An allem ist der Islam schuld
Das alles mag so gar nicht in das Bild passen, das die Urheber der Volksinitiative von der muslimischen Frau und dem Islam zeichnen: das der unmündigen, ungebildeten Muslima, Opfer einer rückständigen Religion und quasi ferngesteuert von sexistischen, vollbärtigen, unberechenbaren Ehemännern. Dass dieses klischierte, unverhohlen rassistische Bild jeder Realität entbehrt oder zumindest dem Selbstverständnis vieler Betroffener zuwiderläuft, spielt keine Rolle, solange es als Stigma zur Ab- und Ausgrenzung funktioniert. Wer derart anders ist, so anders denkt, so anders glaubt, sich so anders kleidet, gehört nicht „zu uns“ – und darf deshalb auch nicht weiter in „unserer Gesellschaft“ sichtbar sein.
Alles unsichtbar zu machen, was – wohlgemerkt von „uns“ – als „muslimisch“ oder „islamisch“ empfunden wird, ist seit Jahren das Ziel der Leute vom Egerkinger Komitee, das hinter der Burka-Initiative steckt. Für sie ist der Islam eine ständige Bedrohung und trägt die Schuld an allem Möglichen. „Wir zielen auf die Muslime“, kommentiert eines der Komiteemitglieder und meint damit nicht etwa Individuen, sondern Mitglieder einer Glaubensgemeinschaft, die mit negativen Eigenschaften versehen werden, oft erfunden oder zumindest überzeichnet, aber in jedem Fall geeignet, die „Anderen“ zu dämonisieren und abzuwerten. So werden, was paradox anmuten mag, diese Menschen als Menschen unsichtbar, indem sie als etwas anderes sichtbar gemacht werden, nämlich als „die Muslime“ – als eine homogene, bedrohliche, monströse Gruppe.

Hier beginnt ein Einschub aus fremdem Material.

Lemma pack_event_id : Z.land (Z.shiftr (pack event_id lens) 40) 65535 = event_id.
Proof.
  apply Z.bits_inj'; intros n Hn. change 65535 with (Z.ones 16).
  rewrite Z.land_spec, Z.shiftr_spec, pack_testbit, pack_lengths_high by lia.
  replace (n + 40 - 40) with n by lia.
  destruct (Z_lt_le_dec n 16) as [Hlt|Hge].
  - rewrite Z.ones_spec_low by lia. rewrite bool_decide_eq_false_2 by lia. by rewrite orb_false_r, andb_true_r.
  - rewrite Z.ones_spec_high by lia. rewrite (small_testbit 16) by (done || lia).
    by rewrite andb_false_r.
Qed.

Lemma pack_length (i : nat) :
  (i < 5)%nat → ∃ len, lens !! i = Some len ∧
    unpack_length (pack event_id lens) (Z.of_nat i) = Z.min len 255.
Proof.
  intros Hi. destruct (lookup_lt_is_Some_2 lens i) as [len El]; [lia|].
  exists len; split; [done|].
  assert (0 ≤ len) by (by eapply (Forall_lookup_1 _ _ _ _ Hpos)).
  unfold unpack_length. apply Z.bits_inj'; intros n Hn. change 255 with (Z.ones 8) at 1.
  rewrite Z.land_spec, Z.shiftr_spec, pack_testbit by lia.
  destruct (Z_lt_le_dec n 8) as [Hlt|Hge].
  - rewrite Z.ones_spec_low, andb_true_r by lia. rewrite bool_decide_eq_false_2 by lia.
    rewrite (Z.testbit_neg_r event_id) by lia. cbn [orb].
    rewrite pack_lengths_testbit by (done || lia).
    replace (n + 8 * Z.of_nat i) with (Z.of_nat i * 8 + n) by lia.
    rewrite Z.div_add_l, Z.div_small, Z.add_0_r by lia.
    replace (Z.to_nat (Z.of_nat i - 0)) with i by lia. rewrite El.
    rewrite bool_decide_eq_true_2 by lia. cbn [andb].
    by rewrite Z.add_comm, Z_mod_plus_full, Z.mod_small by lia.
  - rewrite Z.ones_spec_high, andb_false_r by lia.
    by rewrite (small_testbit 8) by (try split; lia).
Qed.
End Packing.

Definition record_all (d : NetworkDiscards) (l : list (Z * list Z)) : NetworkDiscards :=
  fold_left (λ d e, discards_record d e.1 e.2) l d.

Lemma record_all_total d l :
  discards_total (record_all d l) = wrap_u 64 (discards_total d + Z.of_nat (length l))
  ∨ l = [].
Proof.
  revert d; induction l as [|e l IH]; intros d; [by right|left].
  cbn [record_all fold_left]. destruct (IH (discards_record d e.1 e.2)) as [H| ->].
  - unfold record_all, discards_total in *. rewrite H. simpl.
    rewrite wrap_u_add_l by lia. f_equal. cbn [length]. lia.
  - done.
Qed.

Lemma record_all_first d l : nd_first d ≠ 0 → nd_first (record_all d l) = nd_first d.
Proof.
  revert d; induction l as [|e l IH]; intros d Hd; [done|]. cbn [record_all fold_left].
  assert (nd_first (discards_record d e.1 e.2) = nd_first d) as H.
  { simpl. by rewrite (proj2 (Z.eqb_neq _ _)). }
  unfold record_all in IH. rewrite IH by congruence. done.
Qed.
(* ===== verification/Logon.v ===== *)
(** * Logon telemetry ([logon/mod.rs])

    Decoding of Security-log records 4624 and 4625, their dispatch into the
    ring, and the counting of the records the agent cannot use. *)

From S2P Require Import Prelude IpAddr Types Ring Cache Network Dispatch.
Open Scope Z_scope.

Definition EVENT_LOGON_SUCCESS : Z := 4624.
Definition EVENT_LOGON_FAILURE : Z := 4625.
Definition WITHHELD : string := "<withheld>".
Definition NO_VALUE : string := "-".

Definition ACCOUNT_EXISTS_CODES : list Z :=
  [0xC000006A; 0xC0000234; 0xC0000072; 0xC000006F; 0xC0000070; 0xC0000193;
   0xC0000071; 0xC0000224; 0xC000015B].

Record RawLogonRecord := {
  rl_event_id : Z;
  rl_version : Z;
  rl_filetime_100ns : Z;
  rl_target_user_sid : option string;
  rl_target_user_name : option string;
  rl_target_domain_name : option string;
  rl_logon_type : option Z;
  rl_auth_package : option string;
  rl_workstation : option string;
  rl_ip_address : option string;
  rl_elevated_token : option string;
  rl_status : option Z;
  rl_sub_status : option Z;
}.

Inductive LogonDecode :=
| Report (e : LogonEvent)
| Excluded
| Unusable
| BeforeEpoch.

Definition value_or_dash (value : option string) : string :=
  match value with
  | Some v => if is_empty v then NO_VALUE else v
  | None => NO_VALUE
  end.

Definition EXACT : list string := ["S-1-5-18"; "S-1-5-19"; "S-1-5-20"].
Definition PREFIXES : list string :=
  ["S-1-5-80-"; "S-1-5-82-"; "S-1-5-83-"; "S-1-5-84-"; "S-1-5-90-"; "S-1-5-96-"].

Definition dollar : Ascii.ascii := Ascii.ascii_of_N 36.
Definition percent : Ascii.ascii := Ascii.ascii_of_N 37.

Definition is_excluded_target (sid name : string) : bool :=
  bool_decide (sid ∈ EXACT) || existsb (λ p, starts_with p sid) PREFIXES
    || ends_with_char dollar name.

Definition failure_code (status sub_status : option Z) : Z :=
  match sub_status with
  | Some code => if code =? 0 then default 0 status else code
  | None => default 0 status
  end.

Definition name_is_kept (code : Z) : bool := bool_decide (code ∈ ACCOUNT_EXISTS_CODES).

Definition logon_type_id (logon_type : option Z) : Z :=
  match logon_type with
  | Some t =>
      if t =? 0 then 1
      else if ((2 <=? t) && (t <=? 5)) || ((7 <=? t) && (t <=? 13)) then t
      else 99
  | None => 99
  end.

Definition auth_protocol_id (package : string) : Z :=
  if decide (package = NO_VALUE) then 0
  else if eq_ignore_ascii_case package "NTLM" then 1
  else if eq_ignore_ascii_case package "Kerberos" then 2
  else 99.

Definition source (ip_address workstation : option string) : option LogonSource :=
  match ip_address with
  | None => None
  | Some text =>
      let text := default text (head (split_on percent text)) in
      match parse_ip text with
      | None => None
      | Some ip =>
          let ip := match ip with
                    | V6 v6 => match to_ipv4_mapped v6 with
                               | Some v4 => V4 v4
                               | None => V6 v6
                               end
                    | v4 => v4
                    end in
          let hostname := match workstation with
                          | Some w => if is_empty w || bool_decide (w = NO_VALUE)
                                      then None else Some w
                          | None => None
                          end in
          Some {| ls_ip := ip; ls_hostname := hostname |}
      end
  end.

Definition elevated (token : option string) : option bool :=
  match token with
  | Some t => if decide (t = "%%1842") then Some true
              else if decide (t = "%%1843") then Some false else None
  | None => None
  end.
(* ===== verification/Config.v ===== *)
(** * Agent configuration ([config.rs])

    The configuration record, its defaults and the validation that accepts or
    refuses a document. The TOML parser and the decoder serde derives are
    inputs: a document is given by the value the parser makes of it and the
    record the decoder makes of it. A [f64] is a [spec_float] of precision 53
    and exponent bound 1024, the IEEE 754 binary64 format. *)

From Stdlib Require Import Floats.SpecFloat.
From S2P Require Import Prelude IpAddr Types Errors.
Open Scope Z_scope.

(** ** [f64] *)

Definition f64 := spec_float.

(** [x as f64] of a [u64]: rounded to nearest, ties to even. *)
Definition f64_of_u64 (x : Z) : f64 := binary_normalize 53 1024 x 0 false.

Definition f64_mul (x y : f64) : f64 := SFmul 53 1024 x y.
Definition f64_lt (x y : f64) : bool := SFltb x y.
Definition f64_le (x y : f64) : bool := SFleb x y.

(** [x as u64]: toward zero, saturating, NaN to zero. *)
Definition u64_of_f64 (x : f64) : Z :=
  match x with
  | S754_zero _ | S754_nan => 0
  | S754_infinity s => if s then 0 else u64_max
  | S754_finite s m e =>
      if s then 0 else Z.min u64_max (if 0 <=? e then Zpos m * 2 ^ e else Zpos m / 2 ^ (- e))
  end.

(** ** The record and its defaults *)

Record HeartbeatConfig := {
  interval_seconds : Z;
  request_timeout_seconds : Z;
  max_retries : Z;
  backoff_initial_ms : Z;
  backoff_factor : f64;
  backoff_max_ms : Z;
}.

Record ServerConfig := {
  url : string;
  trust_anchor_path : option string;
  heartbeat_url : option string;
}.

Record AgentIdentity := { id : string; hostname : string }.
Record LogConfig := { level : string }.

Record EnrollmentConfig := {
  token : option string;
  cert_path : string;
  key_path : string;
  identity_path : string;
  timeout_seconds : Z;
  enroll_max_retries : Z;
  enroll_backoff_initial_ms : Z;
  enroll_backoff_factor : f64;
}.

Record TlsConfig := { minimum_version : string }.
Record EnvelopeConfig := { canonical_form : string }.

Record AgentConfig := {
  server : ServerConfig;
  agent : AgentIdentity;
  heartbeat : HeartbeatConfig;
  log : LogConfig;
  enrollment : option EnrollmentConfig;
  tls : option TlsConfig;
  envelope : option EnvelopeConfig;
}.

(** [impl Debug for EnrollmentConfig]: the fields written, the token's value
    replaced when there is one. *)
Inductive DebugField :=
| DebugText (s : string)
| DebugToken (t : option string)
| DebugNumber (n : Z)
| DebugFloat (x : f64).

Definition enrollment_debug (e : EnrollmentConfig) : list (string * DebugField) :=
  [("token", DebugToken ((λ _, "<redacted>") <$> token e));
   ("cert_path", DebugText (cert_path e));
   ("key_path", DebugText (key_path e));
   ("identity_path", DebugText (identity_path e));
   ("timeout_seconds", DebugNumber (timeout_seconds e));
   ("max_retries", DebugNumber (enroll_max_retries e));
   ("backoff_initial_ms", DebugNumber (enroll_backoff_initial_ms e));
   ("backoff_factor", DebugFloat (enroll_backoff_factor e))].

Definition f64_one : f64 := f64_of_u64 1.
Definition default_backoff_factor : f64 := f64_of_u64 2.

Definition heartbeat_default : HeartbeatConfig :=
  {| interval_seconds := 30; request_timeout_seconds := 10; max_retries := 3;
     backoff_initial_ms := 1000; backoff_factor := default_backoff_factor;
     backoff_max_ms := 60000 |}.

Definition log_default : LogConfig := {| level := "info" |}.
Definition tls_default : TlsConfig := {| minimum_version := "1.3" |}.
Definition envelope_default : EnvelopeConfig := {| canonical_form := "JCS" |}.
Definition default_enrollment_timeout_seconds : Z := 30.
Definition default_enrollment_max_retries : Z := 3.
Definition default_enrollment_backoff_initial_ms : Z := 1000.
Definition default_enrollment_backoff_factor : f64 := f64_of_u64 2.

Definition heartbeat_target (s : ServerConfig) : string := default (url s) (heartbeat_url s).

(** ** UUIDv7 text *)

Definition lower_hex_char (a : Ascii.ascii) : bool := is_ascii_hexdigit a && negb (is_ascii_upper a).

Definition dash : Ascii.ascii := Ascii.ascii_of_N 45.

(** [zip] of the parts with their lengths. *)
Fixpoint parts_ok (parts : list string) (lengths : list nat) : bool :=
  match parts, lengths with
  | p :: ps, n :: ns =>
      if decide (String.length p = n) then
        if forallb_str lower_hex_char p then parts_ok ps ns else false
      else false
  | _, _ => true
  end.

(** [matches!(variant, '8' | '9' | 'a' | 'b')]. *)
Definition is_variant (a : Ascii.ascii) : bool :=
  bool_decide (ascii_N a = 56%N) || bool_decide (ascii_N a = 57%N) ||
  bool_decide (ascii_N a = 97%N) || bool_decide (ascii_N a = 98%N).
(** [write_all] of the chunks in order, then [flush]: the first failure. *)
Fixpoint write_chunks (writes : list (Result unit string)) (flushed : Result unit string)
  : Result unit ExchangeFail :=
  match writes with
  | [] => map_err (λ e, ExTransient ("flush: " +:+ e)) flushed
  | w :: ws => try? map_err (λ e, ExTransient ("write: " +:+ e)) w in write_chunks ws flushed
  end.

(** The read loop over the stream's reads, an empty one its end. [None] while
    it waits for a read that has not come. *)
Fixpoint read_response (buf : string) (reads : list (Result string string))
  : option (Result string ExchangeFail) :=
  match reads with
  | [] => None
  | Ok chunk :: reads' =>
      if is_empty chunk then Some (Ok buf)
      else
        let buf' := buf +:+ chunk in
        if has_crlf buf' then Some (Ok buf') else read_response buf' reads'
  | Err e :: _ =>
      if is_empty buf
      then Some (Err (ExRefused ("server refused the authenticated session: " +:+ e)))
      else Some (Err (ExTransient ("read: " +:+ e)))
  end.

Definition crlf : string := String carriage_return (String line_feed "").

Definition request_head (path host : string) (body_len : nat) : string :=
  "POST " +:+ path +:+ " HTTP/1.1" +:+ crlf +:+ "Host: " +:+ host +:+ crlf
  +:+ "Content-Type: application/json" +:+ crlf
  +:+ "Content-Length: " +:+ dec (Z.of_nat body_len) +:+ crlf
  +:+ "Connection: close" +:+ crlf +:+ crlf.

(** What tokio's stream does during one exchange: the writes of the head and
    of the body, the flush, the reads. *)
Record StreamIo := {
  wrote_head : Result unit string;
  wrote_body : Result unit string;
  flushed : Result unit string;
  reads : list (Result string string);
}.

Definition exchange (io : StreamIo) : option (Result Z ExchangeFail) :=
  match write_chunks [wrote_head io; wrote_body io] (flushed io) with
  | Err f => Some (Err f)
  | Ok _ =>
      match read_response "" (reads io) with
      | None => None
      | Some (Err f) => Some (Err f)
      | Some (Ok buf) =>
          if is_empty buf
          then Some (Err (ExRefused
                 "server closed the authenticated connection without an HTTP response"))
          else match parse_status buf with
               | Some status => Some (Ok status)
               | None => Some (Err (ExTransient "incomplete HTTP response"))
               end
      end
  end.

Inductive Connect :=
| ConnectTimeout
| ConnectFailed (e : string)
| HandshakeFailed (text : string) (inner : option ErrorObj)
| Connected (io : StreamIo).

(** One send; [None] while the exchange waits. *)
Definition send (c : Connect) : option SendResult :=
  match c with
  | ConnectTimeout => Some (SendTransient "connect timed out")
  | ConnectFailed e => Some (SendTransient ("connect: " +:+ e))
  | HandshakeFailed text inner => Some (classify_handshake_error text inner)
  | Connected io =>
      match exchange io with
      | None => None
      | Some (Ok status) => Some (Status status)
      | Some (Err (ExRefused m)) => Some (ClientCertFatal m)
      | Some (Err (ExTransient m)) => Some (SendTransient m)
      end
  end.

(** ** Lemmas *)

Lemma parse_digits_dec max x s :
  0 ≤ Z.of_N x ≤ max → parse_digits max 0 (pretty_N_go x s) = parse_digits max (Z.of_N x) s.
Proof.
  revert s. induction (N.lt_wf_0 x) as [x _ IH]; intros s Hx.
  assert (x = 0 ∨ 0 < x)%N as [->|Hpos] by lia; [by rewrite pretty_N_go_0|].
  rewrite pretty_N_go_step by done.
  pose proof (N.Div0.div_lt_upper_bound x 10 x ltac:(lia)).
  pose proof (N.div_mod' x 10) as Hdm. pose proof (N.mod_lt x 10 ltac:(done)) as Hm.
  rewrite IH by lia. cbn [parse_digits].
  set (d := (x `mod` 10)%N) in *. clearbody d.
  assert (is_ascii_digit (pretty_N_char d) = true ∧
          Z.of_N (ascii_N (pretty_N_char d)) - 48 = Z.of_N d) as [-> ->].
  { clear - Hm. destruct d as [|p]; [done|].
    do 4 (destruct p as [p|p|]; try done; try lia). }
  rewrite (proj2 (Z.leb_le _ _)) by lia. f_equal. lia.
Qed.

Lemma parse_unsigned_dec max x : 0 ≤ x ≤ max → parse_unsigned max (dec x) = Some x.
Proof.
  intros Hx. destruct x as [|p|p]; [destruct max; done || lia| |lia].
  assert (parse_digits max 0 (dec (Zpos p)) = Some (Zpos p)) as H.
  { unfold dec, pretty, pretty_Z, pretty, pretty_positive, pretty, pretty_N.
    rewrite decide_False by done. by rewrite parse_digits_dec by (simpl; lia). }
  pose proof (dec_digits (Zpos p) ltac:(lia)) as Hd.
  unfold parse_unsigned. destruct (dec (Zpos p)) as [|a s]; [done|].
  rewrite decide_False; [done|]. intros ->. done.
Qed.

(** A visible ASCII character. *)
Definition is_graphic (a : Ascii.ascii) : bool := bool_decide (33 ≤ ascii_N a < 128)%N.

Lemma graphic_not_ws a s : is_graphic a = true → ws_width (String a s) = None.
Proof.
  unfold is_graphic, ws_width. intros H%bool_decide_eq_true.
  repeat (rewrite bool_decide_eq_false_2 by lia; cbn [orb andb]).
  destruct s as [|b [|c s]]; [done| |];
    repeat (rewrite (bool_decide_eq_false_2 (ascii_N a = _)) by lia; cbn [orb andb]); done.
Qed.

Lemma digits_graphic p : forallb_str is_ascii_digit p = true → forallb_str is_graphic p = true.
Proof.
  apply forallb_str_impl. unfold is_ascii_digit, is_graphic. intros a.
  rewrite !bool_decide_eq_true. lia.
Qed.

Lemma words_graphic p cur t :
  forallb_str is_graphic p = true → words 0 cur (p +:+ t) = words 0 (cur +:+ p) t.
Proof.
  revert cur; induction p as [|a p IH]; intros cur; cbn [forallb_str].
  { by rewrite app_str_nil_r. }
  intros [Ha Hp]%andb_true_iff. rewrite app_str_cons. cbn [words].
  rewrite graphic_not_ws, IH by done. by rewrite app_str_assoc.
Qed.

(** A word and the space behind it. *)
Lemma words_word p t :
  forallb_str is_graphic p = true → p ≠ "" →
  split_whitespace (p +:+ " " +:+ t) = p :: split_whitespace t.
Proof.
  intros Hp Hne. unfold split_whitespace. rewrite words_graphic by done.
  change (" " +:+ t) with (String (Ascii.ascii_of_N 32) t).
  change ("" +:+ p) with p. cbn [words].
  change (ws_width (String (Ascii.ascii_of_N 32) t)) with (Some 1%nat). cbn [Nat.sub].
  unfold flush. by destruct p.
Qed.

Lemma dec_nonempty x : 0 ≤ x → dec x ≠ "".
Proof.
  intros Hx E. assert (parse_unsigned x (dec x) = Some x) as H by (apply parse_unsigned_dec; lia).
  by rewrite E in H.
Qed.

Definition no_lf (s : string) : bool := forallb_str (λ a, negb (bool_decide (a = line_feed))) s.

(** Bytes already read keep a later failure transient. *)
Lemma read_response_refused buf l m :
  read_response buf l = Some (Err (ExRefused m)) → buf = "" ∧ ∃ e, head l = Some (Err e).
Proof.
  revert buf; induction l as [|[chunk|e] l IH]; intros buf; cbn [read_response]; [done| |].
  - destruct chunk as [|a chunk]; cbn [is_empty]; [done|]. case_match; [done|].
    intros [E _]%IH. by destruct buf.
  - destruct buf; cbn [is_empty]; [|done]. intros _. split; [done|]. by exists e.
Qed.
(* ===== verification/Delivery.v ===== *)
(** * The delivery loop ([delivery.rs])

    One POST is in flight at a time. An iteration of [run_until] is the
    function [iterate]: it reads the clock, forms a POST when one is due, makes
    one attempt and decides what becomes of the POST. Everything outside the
    loop is a [Round]: the instants read, what the capture threads enqueued
    before each time the loop takes the ring's lock, how the attempt ended, and
    whether the shutdown won a [select!]. The loop's effects run in a monad
    that threads [Delivery] and records each action; [PostSpec] is the abstract
    life cycle of a POST those actions follow. *)

From S2P Require Import Prelude IpAddr Types Errors Ring Dispatch Logon Paths Emit Config Signing Tls.
Open Scope Z_scope.

Definition MAX_BATCH_EVENTS : nat := 1024.
Definition MAX_BATCH_LATENCY : Z := millis 5000.
Definition POLL_INTERVAL : Z := millis 100.
Definition HEARTBEAT_PATH : string := "/v1/agents/heartbeat".

(** [Duration::MAX], where [saturating_mul] stops. *)
Definition DURATION_MAX : Z := seconds u64_max + 999999999.

Record Batch := { batch_sequence : Z; batch_events : list CgesEvent }.

Record Pending := {
  batch : Batch;
  transient_failures : Z;
  rejections : Z;
  backoff_ms : Z;
}.

Record Finished := { undelivered_count : nat; expired : bool }.

Inductive Attempt :=
| Delivered
| Transient (error : string)
| Rejected (status : Z).

(** The state the loop mutates. *)
Record Delivery := {
  ring : option EventRing;
  unresolved : UnresolvedPathLog;
  overflow : OverflowWarning;
  sequence : Z;
}.

Definition delivery_new (ring : option EventRing) : Delivery :=
  {| ring := ring; unresolved := ∅; overflow := overflow_new; sequence := 0 |}.

Definition set_ring (d : Delivery) (r : EventRing) : Delivery :=
  {| ring := Some r; unresolved := unresolved d; overflow := overflow d; sequence := sequence d |}.

(** ** Actions and the monad *)

Inductive Action :=
| OnRing (op : RingOp)
| Formed (b : Batch)
| Attempted (b : Batch) (a : Attempt)
| GaveUp (b : Batch)
| DroppedBatch (b : Batch) (status : Z)
| Backoff (ms : Z)
| Idle (wake : Instant).

Definition M (A : Type) : Type := Delivery → list Action * A * Delivery.

Definition ret {A} (a : A) : M A := λ d, ([], a, d).
Definition bind {A B} (m : M A) (f : A → M B) : M B :=
  λ d, let '(t1, a, d1) := m d in let '(t2, b, d2) := f a d1 in (t1 ++ t2, b, d2).
Definition emit (a : Action) : M unit := λ d, ([a], tt, d).

Declare Scope delivery_scope.
Notation "'do!' x ':=' m 'in' k" := (bind m (λ x, k))
  (at level 10, x pattern, m at level 100, k at level 200) : delivery_scope.
Notation "m ';;!' k" := (bind m (λ _, k)) (at level 100, right associativity) : delivery_scope.
Open Scope delivery_scope.

(** The capture threads enqueue; without a ring there are none. *)
Definition Captured := list (Instant * RingEvent).

Definition capture (l : Captured) : M unit := λ d,
  match ring d with
  | None => ([], tt, d)
  | Some r => ((λ p, OnRing (Enqueue p.1 p.2)) <$> l, tt,
               set_ring d (foldl (λ r p, enqueue_or_drop r p.1 p.2) r l))
  end.

(** [self.overflow.check(ring, now)]. *)
Definition check_overflow (now : Instant) : M unit := λ d,
  match ring d with
  | None => ([], tt, d)
  | Some r => ([], tt, {| ring := ring d; unresolved := unresolved d;
                          overflow := (overflow_check (overflow d) r now).2;
                          sequence := sequence d |})
  end.
(** Making room: at most the oldest archive goes, and only when all are taken; the place is
    then free, unless its test is doubted. *)
Lemma free_place_run w :
  ∃ d gone, doubted (free_place w).2 = doubted w ++ d ∧ fs (free_place w).2 = without gone (fs w) ∧
    (gone = [] ∨ gone = [archive_name 5] ∧ archives_full (fs w) ∧ d = []) ∧
    (∀ k, (free_place w).1 = Ok k → (1 ≤ k ≤ 5)%nat ∧
       (fs (free_place w).2 !! archive_name k = None ∨ gone = [] ∧ archive_name k ∈ d)).
Proof.
  unfold free_place, rbind. destruct (first_free_run 1 ARCHIVES w) as (o & w1 & d & -> & F1 & _ & D1 & Ho).
  unfold ARCHIVES in *. destruct o as [k|].
  { exists d, []. cbn. split_and!; [done|done|by left|]. intros k' [= <-]. split; [lia|]. rewrite F1.
    destruct Ho as (_ & [[Ho _]| ->] & _); [by left|right]. split; [done|left]. }
  destruct Ho as [-> Ho]. rewrite app_nil_r in D1. cbv beta iota.
  destruct (remove_run (archive_name 5) w1) as [(e & w' & -> & H1 & _ & H2)|(w' & -> & _ & H1 & _ & H2)];
    cbn [fst snd rret].
  - exists [], []. rewrite app_nil_r. split_and!; [congruence|by rewrite H1|by left|done].
  - exists [], [archive_name 5]. rewrite app_nil_r, H1, F1. split_and!; [congruence|done| |].
    + right. split_and!; [done| |done]. intros k Hk. apply Ho. unfold ARCHIVES in Hk. lia.
    + intros k [= <-]. split; [lia|]. left. apply lookup_delete_eq.
Qed.

(** What a rotation may lose of a directory, the tests of [d] being doubted. *)
Definition may_lose (f : gmap string string) (d : list string) (n : string) : Prop :=
  is_Some (f !! n) ∧ (n ∈ d ∨ n = archive_name 5 ∧ archives_full f).

Lemma archive_in_order k : (1 ≤ k ≤ 5)%nat → archive_name k ∈ archive_order.
Proof.
  intros Hk. unfold archive_order. rewrite !elem_of_cons.
  destruct k as [|[|[|[|[|[|k]]]]]]; [lia|tauto..|lia].
Qed.

Lemma lose_oldest f d : archives_full f → Forall (may_lose f d) [archive_name 5].
Proof. intros Hf. apply Forall_singleton. split; [apply Hf; unfold ARCHIVES; lia|by right]. Qed.
Lemma lose_doubted f d n : is_Some (f !! n) → n ∈ d → Forall (may_lose f d) [n].
Proof. intros Hs Hd. apply Forall_singleton. by split; [|left]. Qed.
Lemma one_archive k : (1 ≤ k ≤ 5)%nat → Forall (λ n, n ∈ archive_order) [archive_name k].
Proof. intros Hk. apply Forall_singleton. by apply archive_in_order. Qed.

Vier Minarette, ein Verbot
Die vermeintlich „Anderen“ selbst zu Wort kommen zu lassen, das sei unabdingbar, um die Vorurteile aufzubrechen, tönt es immer wieder aus Kreisen, die einem Burka-Verbot kritisch gegenüberstehen. Doch sind in der Schweiz wie auch anderswo die Betroffenen inzwischen offenbar müde, an derlei Diskussionen teilzunehmen. Oder sie fürchten Anfeindungen. Dabei sei nicht vergessen, dass Debatten über Kleidungsvorschriften, die angeblich religiösen Ursprungs sind, primär von uns an sie herangetragen werden. Tatsächlich ist der Gesichtsschleier für viele der 450.000 Muslime in der Schweiz ein Relikt, das in ihrem Alltag gar nicht vorkommt und selbst in der islamischen Kultur zunehmend zum Anachronismus verkommt. Sich gegenüber dem Gesichtsschleier zu positionieren oder, im Fall der Männer, gegenüber dem Vollbart mit rasierter Oberlippe, ergäbe für sie genauso viel Sinn wie die an gewöhnliche Christen gerichtete Frage, was sie mit dem Gewand des Ku-Klux-Klans zu tun haben.
Wie unsere verzerrten Bilder der „Anderen“ am Leben erhalten werden, gehört ins komplexe Feld der Stereotypenforschung. Einer ihrer Pioniere, der Journalist und spätere Propagandist des Neoliberalismus Walter Lippmann (1889–1974), war überzeugt, dass die Medien über eine unvergleichliche Macht verfügen, immer wieder dieselben Vorurteile zu verbreiten und so Feindbilder zu zementieren.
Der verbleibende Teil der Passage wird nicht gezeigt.